Fixing America Will Take Sacrifice

Member Group : Jerry Shenk

Profligate, dysfunctional political operators are destroying American governments, but with a complicit citizenry.

To win and hold office, generations of American politicians — of both parties — encouraged unrealistic expectations among receptive citizens by promising more than government can consistently and sustainably deliver.

Though some don’t realize it, most Americans are in some way dependent upon government. As governments fail, many are victimized. Without genuine reforms, we will all be victims.

Today, unsustainable entitlements are "mandatory" expenditures, and "discretionary" government expenditures, many of them constitutionally unsupportable, are relentlessly compounded by baseline budgeting.
The numbers are staggering. In 2010, 49 percent of American households – undoubtedly more today – received direct benefits from one or more federal programs.

The largest programs are familiar: Social Security (2011: 60,400,000), Medicaid (2012 estimated: 72,820,000), Medicare (2012 estimated: 49,435,600) and the food stamp program (2012: 46.600,000).

In four years, food stamp recipients increased by more than a third, and Baby Boomers began swelling the rolls of Social Security and Medicare. Smaller, less familiar entitlements and other means-tested assistance programs cover more than 60 million individuals, many redundantly. Fraud is common in every program.
Politicians have created a permanent American underclass accustomed to receiving its livelihoods from one or more government programs. Between 1989 and 2008, annual spending for means-tested programs increased by nearly 300 percent, and, beginning in 2009, all means-tested programs exploded.

Undocumented, but participating resident aliens add head count and costs.
The problem of inflated expectations is larger and more complex than entitlements and public welfare. Direct benefit information excludes groups receiving indirect government benefits. Census Bureau data excludes tax breaks for industries, businesses and individuals. And it disregards taxpayer subsidies for farmers, sugar refiners and wind energy, among other politically-favored recipients.

For example, employees of Public Broadcasting, the National Endowment for the Arts and recipients of other "cultural" expenditures indirectly benefit from taxpayer-funded handouts. The massive 2009 stimulus bailed out union pension plans and pensioners at taxpayer expense, and temporarily papered over state and municipal government budget shortfalls and failures.

The 70,000+ page United States tax code contains thousands of deals for special interests and constituencies. Some business tax breaks, like the preferential tax status of employer-provided health insurance, filter down to individuals. Among numerous other examples, about one-quarter of the roughly 50 percent of Americans who pay federal income taxes itemize home mortgage interest on their returns.

Adding tax-break recipients — including employees and families of companies receiving other indirect benefits and subsidies — to the numbers receiving government cash payouts and direct benefits, the number of people receiving government benefits may exceed three-quarters of Americans — more than 235 million.

Politicians have so broadly encouraged government dependency that correcting America’s problems will require general sacrifice.

Deficits expand an unhealthy national debt.
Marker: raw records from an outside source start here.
(* ===== verification/VideoOptions.v ===== *)
(** * Options of a video model

    Model of the option functions of
    src/web/default/src/features/media-generation/video-options.ts: the
    resolutions and durations offered for a model, the normalisation of a
    selection and its validation.  Each operation on a model first looks up
    the capability; the rest is a function of the result of that lookup. *)
From S2P Require Import Prelude JsString JsNumber XjzModels VideoCapabilities.

Open Scope Z_scope.

Definition getResolutionOption (value : jsstr) : ResolutionOption :=
  from_opt (ResOption value value value (of_Z 1))
    (find_first (λ o, str_eqb (r_value o) value)
       (CREATION_RESOLUTION_OPTIONS ++ VIDEO2_720P_CREATION_RESOLUTION_OPTIONS
        ++ VIDEO2_480P_CREATION_RESOLUTION_OPTIONS)).

Definition getDurationOption (value : jsstr) : DurationOption :=
  let seconds := str_to_num value in
  DurOption value (value ++ js "s") value
    (if is_finite seconds then nadd (of_Z 60) (nmul seconds (of_Z 15)) else of_Z 120).

(** [CREATION_RESOLUTION_OPTIONS] is also the answer for an inherited member,
    whose [kind] is undefined. *)
Definition resolution_options (cap : looked CreationVideoCapability) : list ResolutionOption :=
  match cap with
  | Own c =>
      match c_kind c with
      | KXjz | KMapped => map getResolutionOption (c_resolutions c)
      | KSanbao =>
          match c_resolutions c with
          | [] => CREATION_RESOLUTION_OPTIONS
          | rs => map getResolutionOption rs
          end
      | KVideos =>
          map (λ v, from_opt (getResolutionOption v)
                 (find_first (λ o, str_eqb (r_value o) v) VIDEOS_API_CREATION_RESOLUTION_OPTIONS))
            (c_resolutions c)
      | KVideo2 =>
          if includes (js "480p") (c_resolutions c)
          then VIDEO2_480P_CREATION_RESOLUTION_OPTIONS
          else VIDEO2_720P_CREATION_RESOLUTION_OPTIONS
      | KMinimaxH3 => map getResolutionOption (c_resolutions c)
      | KSora2 => SORA2_CREATION_RESOLUTION_OPTIONS
      end
  | _ => CREATION_RESOLUTION_OPTIONS
  end.

Definition duration_options (cap : looked CreationVideoCapability) : list DurationOption :=
  match cap with
  | Own c =>
      match c_kind c with
      | KXjz | KMapped | KVideos | KVideo2 | KMinimaxH3 => map getDurationOption (c_durations c)
      | KSanbao =>
          match c_durations c with
          | [] => CREATION_DURATION_OPTIONS
          | ds => map getDurationOption ds
          end
      | KSora2 => SORA2_CREATION_DURATION_OPTIONS
      end
  | _ => CREATION_DURATION_OPTIONS
  end.

(** [options.find(...) ?? options[0]], then a property of the result, which
    throws when there is no option. *)
Definition pick {A} (f : A → bool) (l : list A) : exc A :=
  match find_first f l with
  | Some x => Ok x
  | None => match l with x :: _ => Ok x | [] => Throw end
  end.

(** The selection for a capability: an inherited member has no
    [aspectRatios] and throws. *)
Definition normalize_options (cap : looked CreationVideoCapability)
    (options : CreationVideoOptions) : exc CreationVideoOptions :=
  match cap with
  | Missing =>
      r ← pick (λ o, str_eqb (r_value o) (resolution options)) (resolution_options cap);
      d ← pick (λ o, str_eqb (d_value o) (duration options)) (duration_options cap);
      Ok (Options (r_value r) (d_value d) None)
  | Inherited => Throw
  | Own c =>
      r ← pick (λ o, str_eqb (r_value o) (resolution options)) (resolution_options cap);
      d ← pick (λ o, str_eqb (d_value o) (duration options)) (duration_options cap);
      Ok (Options (r_value r) (d_value d)
            (match aspectRatio options with
             | Some a => if includes a (c_aspectRatios c) then Some a
                         else head (c_aspectRatios c)
             | None => head (c_aspectRatios c)
             end))
  end.

Section Options.
Context `{CaseMap}.

Definition isVideo2Model (model : CreationModelInput) : exc bool :=
  cap ← getCreationVideoCapabilities model;
  Ok (match cap with Own c => bool_decide (c_kind c = KVideo2) | _ => false end).

Definition getCreationPromptMaxLength (model : CreationModelInput) : exc Z :=
  cap ← getCreationVideoCapabilities model;
  let capabilityLimit := match cap with Own c => from_opt 0 (c_maxPromptLength c) | _ => 0 end in
  if negb (capabilityLimit =? 0) then Ok capabilityLimit
  else
    match getModelMetadata model ≫= max_prompt_length with
    | Some n => if 0 <? n then Ok n else Ok 5000
    | None => Ok 5000
    end.

Definition getCreationResolutionOptions (model : CreationModelInput)
    : exc (list ResolutionOption) :=
  cap ← getCreationVideoCapabilities model; Ok (resolution_options cap).

Definition getCreationDurationOptions (model : CreationModelInput) : exc (list DurationOption) :=
  cap ← getCreationVideoCapabilities model; Ok (duration_options cap).

Definition normalizeCreationVideoOptions (options : CreationVideoOptions)
    (model : CreationModelInput) : exc CreationVideoOptions :=
  cap ← getCreationVideoCapabilities model; normalize_options cap options.

(** The message for a duration outside the capability's list. *)
Definition duration_error (model : CreationModelInput) (kind : option CapabilityKind) : jsstr :=
  if includes kind [Some KSanbao; Some KMinimaxH3; Some KXjz; Some KMapped] then
    js "This model does not support the selected duration."
  else if isSeedance25Model model then
    js "Seedance 2.5 duration must be between 4 and 29 seconds."
  else if isVideo25Model model then
    js "Video 2.5 duration must be between 4 and 30 seconds."
  else js "Duration must be between 4 and 15 seconds.".

Definition getCreationVideoOptionsError (options : CreationVideoOptions)
    (model : CreationModelInput) : exc (option jsstr) :=
  cap ← getCreationVideoCapabilities model;
  let d := str_to_num (duration options) in
  match cap with
  | Missing => Ok None
  | Inherited =>
      if negb (is_integer d) then Ok (Some (duration_error model None)) else Throw
  | Own c =>
      if negb (is_integer d) || negb (includes (num_to_str d) (c_durations c))
      then Ok (Some (duration_error model (Some (c_kind c)))) else Ok None
  end.

Definition getCreationVideoReferenceLimits (model : CreationModelInput)
    : exc CreationVideoReferenceLimits :=
  cap ← getCreationVideoCapabilities model;
  Ok (match cap with Own c => c_referenceLimits c | _ => VIDEO2_REFERENCE_LIMITS end).

(** ** The lookup never throws *)

Lemma filterb_truthy_elem s l : s ∈ filterb truthy l → truthy s = true.
Proof. rewrite filterb_elem. tauto. Qed.

(** A non-string candidate comes from a string candidate with an inherited
    entry in the static table. *)
Lemma inherited_candidate model key :
  CInherited key ∈ getCreationModelIdCandidates model →
  Cand key ∈ getCreationModelIdCandidates model ∧ capability_of (Cand key) = Inherited.
Proof.
  unfold getCreationModelIdCandidates. set (cs := _ ++ _ ++ _).
  rewrite !uniq_elem, !filterb_elem, !elem_of_app.
  intros [[Hin|Hin] _]; [apply list_elem_of_fmap in Hin as (? & ? & ?); done|].
  apply list_elem_of_In, in_concat in Hin as (l & Hl & Hin).
  apply in_map_iff in Hl as (c & <- & Hc). apply list_elem_of_In in Hc, Hin.
  unfold alias_candidates in Hin.
  destruct (table_get VIDEO_MODEL_ID_ALIASES c) as [m| |] eqn:E.
  - destruct (truthy m); set_solver.
  - apply list_elem_of_singleton in Hin. simplify_eq.
    unfold table_get in E. case_split_in E; [done|]. case_split_in E; [|done].
    apply includes_elem in E1. split.
    + split; [left; by apply list_elem_of_fmap_2|].
      unfold object_prototype_keys in E1.
      repeat (apply elem_of_cons in E1 as [->|E1]; [done|]). by apply elem_of_nil in E1.
    + unfold object_prototype_keys in E1.
      repeat (apply elem_of_cons in E1 as [->|E1]; [vm_compute; reflexivity|]).
      by apply elem_of_nil in E1.
  - set_solver.
Qed.

Lemma static_missing cs c : static_capability cs = Missing → c ∈ cs → capability_of c = Missing.
Proof.
  induction cs as [|d cs IH]; simpl; [set_solver|].
  destruct (capability_of d) eqn:E; [done|done|]. intros Hs [->|Hc]%elem_of_cons; auto.
Qed.

Lemma some_exc_returns {A} (f : A → exc bool) l :
  (∀ x, x ∈ l → returns (f x)) → returns (some_exc f l).
Proof.
  induction l as [|x l IH]; intros Hf; simpl; [ret|].
  apply returns_bind; [apply Hf; set_solver|]. intros [] _; [ret|]. apply IH. set_solver.
Qed.

Lemma getCreationVideoCapabilities_returns model :
  returns (getCreationVideoCapabilities model).
Proof.
  unfold getCreationVideoCapabilities. destruct (sanbao_first model); [ret|].
  destruct (getXJZVideoCapability model); [ret|].
  destruct (getSanbaoVideoCapability model); [ret|].
  destruct (static_capability _) eqn:E; [ret|ret|].
  apply returns_bind; [|intros [] _; ret]. apply some_exc_returns.
  intros [s|key] Hc; [ret|]. apply inherited_candidate in Hc as [Hc Hi].
  rewrite (static_missing _ _ E Hc) in Hi. done.
Qed.

(** ** Where the capability of a named model comes from *)

Definition catalogue_capability (c : CreationVideoCapability) : Prop :=
  (∃ k spec, (k, spec) ∈ XJZ_VIDEO_MODELS ∧ c = spec_capability true None spec) ∨
  (∃ k, (k, c) ∈ VIDEO_CAPABILITIES).

Lemma own_elem {A} (t : list (jsstr * A)) k x : own t k = Some x → ∃ k', (k', x) ∈ t.
Proof.
  unfold own. destruct (find_first _ t) as [[k' y]|] eqn:E; [|done]. simpl. intros [= <-].
  apply find_first_Some in E as [? _]. eauto.
Qed.

Lemma table_get_elem {A} (t : list (jsstr * A)) k x : table_get t k = Own x → ∃ k', (k', x) ∈ t.
Proof.
  unfold table_get. destruct (find_first _ t) as [[k' y]|] eqn:E; [|by case_split].
  simpl. intros [= <-]. apply find_first_Some in E as [? _]. eauto.
Qed.

Lemma getXJZVideoModelSpec_elem id spec :
  getXJZVideoModelSpec id = Some spec → ∃ k, (k, spec) ∈ XJZ_VIDEO_MODELS.
Proof.
  unfold getXJZVideoModelSpec. destruct (own XJZ_VIDEO_MODELS id) eqn:E.
  - intros [= <-]. by eapply own_elem.
  - destruct (own XJZ_VIDEO_ALIASES id); [apply own_elem|done].
Qed.

Lemma static_capability_elem cs c :
  static_capability cs = Own c → ∃ k, (k, c) ∈ VIDEO_CAPABILITIES.
Proof.
  induction cs as [|d cs IH]; simpl; [done|].
  destruct (capability_of d) eqn:E; [|done|done]. intros [= <-].
  destruct d; simpl in E; [by eapply table_get_elem|done].
Qed.

Lemma sanbao_named s : getSanbaoVideoCapability (ModelName s) = None.
Proof. unfold getSanbaoVideoCapability. by destruct (_ || _). Qed.

Lemma xjz_named s :
  getXJZVideoCapability (ModelName s)
  = option_map (spec_capability true None) (getXJZVideoModelSpec s).
Proof.
  unfold getXJZVideoCapability, getVideoModelSpec, endpoint_parameters, getModelId.
  by destruct (getXJZVideoModelSpec s).
Qed.

Lemma seedance2_elem : ∃ k, (k, SEEDANCE_2_API_CAPABILITY) ∈ VIDEO_CAPABILITIES.
Proof. apply (table_get_elem _ (js "seedance-2.0")). vm_compute. reflexivity. Qed.

Lemma named_capability s c :
  getCreationVideoCapabilities (ModelName s) = Ok (Own c) → catalogue_capability c.
Proof.
  unfold getCreationVideoCapabilities, sanbao_first. cbn [getModelMetadata mbind option_bind].
  rewrite sanbao_named, xjz_named.
  destruct (getXJZVideoModelSpec s) as [spec|] eqn:Es; cbn [option_map].
  - intros [= <-]. apply getXJZVideoModelSpec_elem in Es as [k ?]. left. eauto.
  - destruct (static_capability _) eqn:E; intros Hc.
    + simplify_eq. right. by eapply static_capability_elem.
    + done.
    + destruct (isSeedance2Model _) as [[]| |]; try done. cbn [mbind exc_bind] in Hc.
      injection Hc as <-. right. apply seedance2_elem.
Qed.

(** *** What every catalogue capability satisfies *)

Definition canonical_duration (d : jsstr) : bool :=
  is_integer (str_to_num d) && str_eqb (num_to_str (str_to_num d)) d.

Definition capability_ok (c : CreationVideoCapability) : bool :=
  forallb canonical_duration (c_durations c) &&
  forallb (λ o, includes (d_value o) (c_durations c)) (duration_options (Own c)) &&
  negb (bool_decide (map r_value (resolution_options (Own c)) = [])) &&
  negb (bool_decide (map d_value (duration_options (Own c)) = [])).

Lemma catalogue_capability_ok c : catalogue_capability c → capability_ok c = true.
Proof.
  assert (forallb (λ ks : jsstr * XJZVideoModelSpec, capability_ok (spec_capability true None ks.2))
    XJZ_VIDEO_MODELS = true) as Hx by (vm_compute; reflexivity).
  assert (forallb (λ kc : jsstr * CreationVideoCapability, capability_ok kc.2)
    VIDEO_CAPABILITIES = true) as Hs by (vm_compute; reflexivity).
  rewrite forallb_forall in Hx, Hs.
  intros [(k & spec & Hin & ->)|(k & Hin)]; apply list_elem_of_In in Hin.
  - exact (Hx _ Hin).
  - exact (Hs _ Hin).
Qed.

(** ** Selections *)

Lemma pick_elem {A} (f : A → bool) l x : pick f l = Ok x → x ∈ l.
Proof.
  unfold pick. destruct (find_first f l) eqn:E.
  - intros [= <-]. by apply find_first_Some in E as [? _].
  - destruct l; [done|]. intros [= <-]. set_solver.
Qed.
Overspending and entitlements are destroying the futures of our kids and grandkids. Government is too large, too unwieldy, too inefficient, too corrupt — and largely unaccountable. The size and reach of government makes self-correction unlikely. The fixes must be legislated, yet most politicians lack the will to make necessary changes.
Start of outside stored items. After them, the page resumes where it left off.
Definition whole (r : CreationVideoReferences) : PartialReferences :=
  Partial (Some (referenceMode r)) (Some (imageUrls r)) (Some (startImageUrl r))
    (Some (endImageUrl r)) (Some (videoUrls r)) (Some (audioUrls r)) (Some (audioUrl r)).

Definition emptyCreationVideoReferences : CreationVideoReferences :=
  References Text [] [] [] [] [] (RefString []).
Definition EMPTY_CREATION_VIDEO_REFERENCES : CreationVideoReferences :=
  References Text [] [] [] [] [] (RefString []).

(** ** Reading a reference *)

Definition url_of (v : CreationVideoReferenceValue) : jsstr :=
  match v with RefString s => trim s | RefObj o => trim (url o) end.

Definition getCreationReferenceURL (v : option CreationVideoReferenceValue) : jsstr :=
  match v with Some v => url_of v | None => [] end.

Definition getCreationReferencePreviewURL (v : option CreationVideoReferenceValue) : jsstr :=
  match v with
  | None => []
  | Some (RefString s) => trim s
  | Some (RefObj o) =>
      str_or (match previewUrl o with Some p => trim p | None => [] end) (trim (url o))
  end.

(** [Number.isFinite(x) && Number(x) > 0 ? Number(x) : 0]. *)
Definition positive_or_zero (x : option num) : num :=
  match x with
  | Some x => if is_finite x && nltb (of_Z 0) x then x else of_Z 0
  | None => of_Z 0
  end.

Definition getCreationReferenceSizeBytes (v : option CreationVideoReferenceValue) : num :=
  match v with Some (RefObj o) => positive_or_zero (sizeBytes o) | _ => of_Z 0 end.

Definition getCreationReferenceDurationSeconds (v : option CreationVideoReferenceValue) : num :=
  match v with Some (RefObj o) => positive_or_zero (durationSeconds o) | _ => of_Z 0 end.

Definition cleanReferenceValues (values : option (list CreationVideoReferenceValue))
    : list CreationVideoReferenceValue :=
  filterb (λ v, truthy (getCreationReferenceURL (Some v))) (from_opt [] values).

Definition mergeReferenceValues (values : option (list CreationVideoReferenceValue))
    (fallback : option CreationVideoReferenceValue) : list CreationVideoReferenceValue :=
  let items := cleanReferenceValues values in
  match fallback with
  | Some f =>
      let fallbackURL := url_of f in
      if truthy fallbackURL && negb (existsb (λ v, str_eqb (url_of v) fallbackURL) items)
      then items ++ [f] else items
  | None => items
  end.

Definition normalizeReferenceString (value : option jsstr) : jsstr :=
  match value with Some v => trim v | None => [] end.

(** [l.slice(0, k)]. *)
Definition slice_to {A} (k : Z) (l : list A) : list A :=
  if 0 <=? k then take (Z.to_nat k) l else take (Z.to_nat (Z.of_nat (length l) + k)) l.

(** ** Normalisation *)

(** [getCreationReferenceURL(l[0]) ? l[0] : '']. *)
Definition first_audio (l : list CreationVideoReferenceValue) : CreationVideoReferenceValue :=
  match l with
  | v :: _ => if truthy (url_of v) then v else RefString []
  | [] => RefString []
  end.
To be fair, aside from loyalties to generous special interests, politicians usually mirror the mood of their constituencies. Though there’s a notion that many favor tax reform or reducing deficits and the national debt, so far, few Americans appear willing to relinquish the benefits, tax breaks and subsidies they enjoy. Most Americans say they favor change, but, as a practical matter, desire it only at the expense of others.

If/when America defaults, the truly disabled and dependent will suffer most grievously. Able-bodied Americans who, through poor choices, have unnecessarily allowed themselves to become dependent on government will receive little relief and less sympathy.

The same politicians who promote legislation for "the children," "seniors" and "the poorest among us" have abdicated their responsibility to preserve the programs upon which they have made these groups dependent.

In answer to the crises they created, Washington politicians cynically demagogue responsible proposals to return America to fiscal sanity, to sustainably renew entrenched entitlement programs and create a healthier, more prosperous nation. Predictably, they do so for the same motive which initially created the benefits — perceived political advantage.

Changes, managed or involuntary, are inevitable. Government austerity plus regulatory, entitlement, tax and welfare reforms are essential components of change. It’s always better to accept and manage changes than to suffer unnecessarily. If elected representatives won’t effect changes, voters must change representatives – or suffer the consequences.